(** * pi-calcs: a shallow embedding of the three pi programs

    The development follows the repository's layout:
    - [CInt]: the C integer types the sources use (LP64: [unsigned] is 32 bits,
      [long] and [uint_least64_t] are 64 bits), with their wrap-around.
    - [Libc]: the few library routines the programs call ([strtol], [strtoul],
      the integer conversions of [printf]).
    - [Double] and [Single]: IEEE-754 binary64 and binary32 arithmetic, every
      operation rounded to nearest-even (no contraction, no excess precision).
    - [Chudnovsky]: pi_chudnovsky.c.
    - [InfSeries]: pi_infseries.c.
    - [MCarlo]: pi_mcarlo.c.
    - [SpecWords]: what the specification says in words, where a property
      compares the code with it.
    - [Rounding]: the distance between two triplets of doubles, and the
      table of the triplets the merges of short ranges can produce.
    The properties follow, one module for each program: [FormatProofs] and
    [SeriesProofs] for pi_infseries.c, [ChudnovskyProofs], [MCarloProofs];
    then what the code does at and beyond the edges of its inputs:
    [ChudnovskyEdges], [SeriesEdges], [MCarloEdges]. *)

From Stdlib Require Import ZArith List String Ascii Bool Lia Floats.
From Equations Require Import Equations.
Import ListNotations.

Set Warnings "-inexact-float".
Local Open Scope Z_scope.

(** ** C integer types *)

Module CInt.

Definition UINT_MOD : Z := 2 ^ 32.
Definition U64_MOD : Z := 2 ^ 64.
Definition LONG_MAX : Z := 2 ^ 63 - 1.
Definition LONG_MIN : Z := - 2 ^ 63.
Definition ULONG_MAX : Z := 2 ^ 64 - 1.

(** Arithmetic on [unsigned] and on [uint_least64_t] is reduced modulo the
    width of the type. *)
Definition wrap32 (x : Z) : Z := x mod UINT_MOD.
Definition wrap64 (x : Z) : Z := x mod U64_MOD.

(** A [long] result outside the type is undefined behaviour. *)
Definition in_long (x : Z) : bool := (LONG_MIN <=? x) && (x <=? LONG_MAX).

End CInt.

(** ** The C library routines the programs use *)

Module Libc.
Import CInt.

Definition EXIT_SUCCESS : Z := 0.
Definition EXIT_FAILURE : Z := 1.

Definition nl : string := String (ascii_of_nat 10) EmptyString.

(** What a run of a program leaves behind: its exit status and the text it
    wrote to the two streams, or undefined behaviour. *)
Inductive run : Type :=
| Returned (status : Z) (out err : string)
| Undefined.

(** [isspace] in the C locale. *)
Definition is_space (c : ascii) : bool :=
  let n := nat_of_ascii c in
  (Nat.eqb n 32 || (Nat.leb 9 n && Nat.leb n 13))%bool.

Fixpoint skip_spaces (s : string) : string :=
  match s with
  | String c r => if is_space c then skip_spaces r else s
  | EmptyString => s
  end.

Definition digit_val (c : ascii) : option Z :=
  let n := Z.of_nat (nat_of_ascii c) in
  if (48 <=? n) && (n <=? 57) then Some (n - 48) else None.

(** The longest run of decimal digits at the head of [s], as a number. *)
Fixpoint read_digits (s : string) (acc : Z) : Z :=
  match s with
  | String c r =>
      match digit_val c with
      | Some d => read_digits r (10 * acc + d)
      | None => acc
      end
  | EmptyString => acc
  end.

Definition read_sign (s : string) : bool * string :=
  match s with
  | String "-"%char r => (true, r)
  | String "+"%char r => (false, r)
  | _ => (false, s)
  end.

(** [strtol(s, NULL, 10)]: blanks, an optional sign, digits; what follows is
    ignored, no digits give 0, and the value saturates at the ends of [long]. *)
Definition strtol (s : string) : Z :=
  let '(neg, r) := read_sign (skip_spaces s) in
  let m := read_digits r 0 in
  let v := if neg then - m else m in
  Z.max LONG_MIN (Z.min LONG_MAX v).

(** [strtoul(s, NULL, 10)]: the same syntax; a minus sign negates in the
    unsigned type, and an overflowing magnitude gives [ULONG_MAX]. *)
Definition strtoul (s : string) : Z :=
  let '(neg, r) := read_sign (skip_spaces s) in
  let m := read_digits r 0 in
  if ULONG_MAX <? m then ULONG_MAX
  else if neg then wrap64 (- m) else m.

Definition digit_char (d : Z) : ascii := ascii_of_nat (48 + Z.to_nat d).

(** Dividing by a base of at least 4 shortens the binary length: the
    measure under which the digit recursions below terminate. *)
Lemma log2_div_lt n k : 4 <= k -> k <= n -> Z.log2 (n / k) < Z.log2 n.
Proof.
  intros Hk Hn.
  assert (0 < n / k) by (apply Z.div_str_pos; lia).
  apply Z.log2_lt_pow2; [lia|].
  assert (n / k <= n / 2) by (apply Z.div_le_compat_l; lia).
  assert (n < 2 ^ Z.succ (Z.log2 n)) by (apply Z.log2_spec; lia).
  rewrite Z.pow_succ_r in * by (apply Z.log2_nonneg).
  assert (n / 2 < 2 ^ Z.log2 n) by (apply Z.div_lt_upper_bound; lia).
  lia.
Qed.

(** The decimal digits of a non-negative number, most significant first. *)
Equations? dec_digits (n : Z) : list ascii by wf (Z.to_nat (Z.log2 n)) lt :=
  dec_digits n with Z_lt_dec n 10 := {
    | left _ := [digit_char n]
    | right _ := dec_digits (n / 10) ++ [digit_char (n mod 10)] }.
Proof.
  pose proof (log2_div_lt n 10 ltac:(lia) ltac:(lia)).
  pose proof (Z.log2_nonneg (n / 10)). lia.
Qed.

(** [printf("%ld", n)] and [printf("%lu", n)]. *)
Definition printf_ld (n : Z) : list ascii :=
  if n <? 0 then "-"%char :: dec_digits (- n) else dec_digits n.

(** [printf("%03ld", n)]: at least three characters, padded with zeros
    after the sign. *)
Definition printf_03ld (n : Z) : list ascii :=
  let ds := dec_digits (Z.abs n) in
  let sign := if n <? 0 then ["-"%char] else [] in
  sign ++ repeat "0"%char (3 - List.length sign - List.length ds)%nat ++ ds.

- - -

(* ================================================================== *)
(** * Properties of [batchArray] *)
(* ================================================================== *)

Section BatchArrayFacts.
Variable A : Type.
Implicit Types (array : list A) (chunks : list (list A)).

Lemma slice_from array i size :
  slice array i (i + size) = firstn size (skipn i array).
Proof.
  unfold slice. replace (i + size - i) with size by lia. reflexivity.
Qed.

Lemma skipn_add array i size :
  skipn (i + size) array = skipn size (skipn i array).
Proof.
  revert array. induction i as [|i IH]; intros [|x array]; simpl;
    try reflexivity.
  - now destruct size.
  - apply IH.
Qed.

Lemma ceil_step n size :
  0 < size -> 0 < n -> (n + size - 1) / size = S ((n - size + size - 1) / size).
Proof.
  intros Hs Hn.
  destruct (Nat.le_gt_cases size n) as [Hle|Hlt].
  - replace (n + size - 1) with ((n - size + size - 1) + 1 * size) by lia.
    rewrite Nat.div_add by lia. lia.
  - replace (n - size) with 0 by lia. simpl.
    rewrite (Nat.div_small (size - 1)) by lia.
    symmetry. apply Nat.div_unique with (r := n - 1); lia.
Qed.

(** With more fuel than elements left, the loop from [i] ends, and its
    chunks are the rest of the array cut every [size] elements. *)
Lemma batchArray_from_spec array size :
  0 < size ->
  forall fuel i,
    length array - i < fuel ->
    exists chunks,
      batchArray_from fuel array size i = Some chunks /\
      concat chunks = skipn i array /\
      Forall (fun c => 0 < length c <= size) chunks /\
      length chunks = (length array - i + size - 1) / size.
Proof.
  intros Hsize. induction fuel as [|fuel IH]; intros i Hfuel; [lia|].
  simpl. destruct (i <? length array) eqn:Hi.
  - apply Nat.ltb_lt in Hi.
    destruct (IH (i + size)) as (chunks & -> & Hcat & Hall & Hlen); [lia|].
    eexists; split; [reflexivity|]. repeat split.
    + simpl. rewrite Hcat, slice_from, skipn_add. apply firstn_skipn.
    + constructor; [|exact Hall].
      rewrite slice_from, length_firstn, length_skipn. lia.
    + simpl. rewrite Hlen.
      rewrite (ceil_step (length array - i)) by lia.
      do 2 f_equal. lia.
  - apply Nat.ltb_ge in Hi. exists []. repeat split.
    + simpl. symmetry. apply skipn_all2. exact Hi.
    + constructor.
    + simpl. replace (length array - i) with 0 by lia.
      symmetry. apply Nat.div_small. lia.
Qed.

- - -

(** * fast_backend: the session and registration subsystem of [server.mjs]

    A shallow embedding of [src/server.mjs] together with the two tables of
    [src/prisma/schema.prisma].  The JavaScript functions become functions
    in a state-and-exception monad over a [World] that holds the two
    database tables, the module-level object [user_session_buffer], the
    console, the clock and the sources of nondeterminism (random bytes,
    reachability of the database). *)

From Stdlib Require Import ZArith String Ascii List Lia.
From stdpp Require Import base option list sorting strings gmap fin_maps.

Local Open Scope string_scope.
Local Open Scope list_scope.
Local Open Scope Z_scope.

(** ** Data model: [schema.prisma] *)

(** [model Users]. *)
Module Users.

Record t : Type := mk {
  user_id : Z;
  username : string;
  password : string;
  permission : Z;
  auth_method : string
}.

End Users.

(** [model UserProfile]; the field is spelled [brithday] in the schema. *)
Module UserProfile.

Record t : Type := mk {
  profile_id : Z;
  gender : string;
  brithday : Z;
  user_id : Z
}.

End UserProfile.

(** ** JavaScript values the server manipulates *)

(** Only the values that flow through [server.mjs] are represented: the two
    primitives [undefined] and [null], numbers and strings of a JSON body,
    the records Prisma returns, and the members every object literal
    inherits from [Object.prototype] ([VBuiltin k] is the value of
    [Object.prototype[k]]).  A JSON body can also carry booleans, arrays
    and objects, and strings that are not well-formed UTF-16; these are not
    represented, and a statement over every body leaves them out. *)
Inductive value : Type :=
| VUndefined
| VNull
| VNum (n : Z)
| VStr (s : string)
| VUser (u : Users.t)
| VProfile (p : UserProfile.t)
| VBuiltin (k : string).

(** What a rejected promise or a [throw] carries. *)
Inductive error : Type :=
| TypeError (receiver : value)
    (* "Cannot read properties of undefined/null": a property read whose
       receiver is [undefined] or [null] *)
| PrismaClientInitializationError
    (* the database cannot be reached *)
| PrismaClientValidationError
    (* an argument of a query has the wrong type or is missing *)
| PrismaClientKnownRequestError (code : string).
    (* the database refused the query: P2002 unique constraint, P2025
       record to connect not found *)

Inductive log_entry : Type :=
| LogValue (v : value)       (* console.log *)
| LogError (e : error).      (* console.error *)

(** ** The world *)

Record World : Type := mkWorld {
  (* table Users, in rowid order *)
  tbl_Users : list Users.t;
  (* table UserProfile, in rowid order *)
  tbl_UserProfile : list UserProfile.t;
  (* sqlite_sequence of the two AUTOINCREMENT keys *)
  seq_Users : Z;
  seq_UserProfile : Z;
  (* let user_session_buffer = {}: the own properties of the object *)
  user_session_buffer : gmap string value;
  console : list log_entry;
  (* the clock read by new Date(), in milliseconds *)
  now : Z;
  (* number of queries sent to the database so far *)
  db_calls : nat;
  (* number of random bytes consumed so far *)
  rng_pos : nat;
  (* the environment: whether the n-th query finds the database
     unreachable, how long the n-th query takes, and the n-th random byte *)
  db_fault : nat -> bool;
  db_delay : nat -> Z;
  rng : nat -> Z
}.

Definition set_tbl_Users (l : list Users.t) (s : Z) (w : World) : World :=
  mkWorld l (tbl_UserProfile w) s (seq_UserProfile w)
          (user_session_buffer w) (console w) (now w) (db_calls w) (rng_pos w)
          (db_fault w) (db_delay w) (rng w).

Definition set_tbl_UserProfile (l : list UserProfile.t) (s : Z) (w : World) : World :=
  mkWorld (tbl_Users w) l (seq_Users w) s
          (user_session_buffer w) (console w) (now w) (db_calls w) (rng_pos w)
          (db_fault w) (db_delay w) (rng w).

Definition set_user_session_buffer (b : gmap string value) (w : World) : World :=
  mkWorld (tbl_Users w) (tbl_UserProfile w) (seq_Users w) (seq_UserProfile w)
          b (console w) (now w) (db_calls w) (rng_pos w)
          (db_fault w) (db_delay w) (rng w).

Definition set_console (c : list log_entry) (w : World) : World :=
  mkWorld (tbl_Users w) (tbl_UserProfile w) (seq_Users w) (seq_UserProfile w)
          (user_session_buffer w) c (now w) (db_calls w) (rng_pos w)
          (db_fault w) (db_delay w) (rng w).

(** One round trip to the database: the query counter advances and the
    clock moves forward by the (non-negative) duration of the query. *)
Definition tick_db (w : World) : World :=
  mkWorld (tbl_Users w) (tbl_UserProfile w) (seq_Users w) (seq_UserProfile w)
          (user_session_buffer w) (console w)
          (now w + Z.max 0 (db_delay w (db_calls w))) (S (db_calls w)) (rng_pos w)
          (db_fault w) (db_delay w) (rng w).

- - -

◆ **TASK PROMPT**:
Which lines in the listing above hold the word "Hcat"? Show each of them.

◆ **RESPONSE BELOW**:
    destruct (IH (i + size)) as (chunks & -> & Hcat & Hall & Hlen); [lia|].
    + simpl. rewrite Hcat, slice_from, skipn_add. apply firstn_skipn.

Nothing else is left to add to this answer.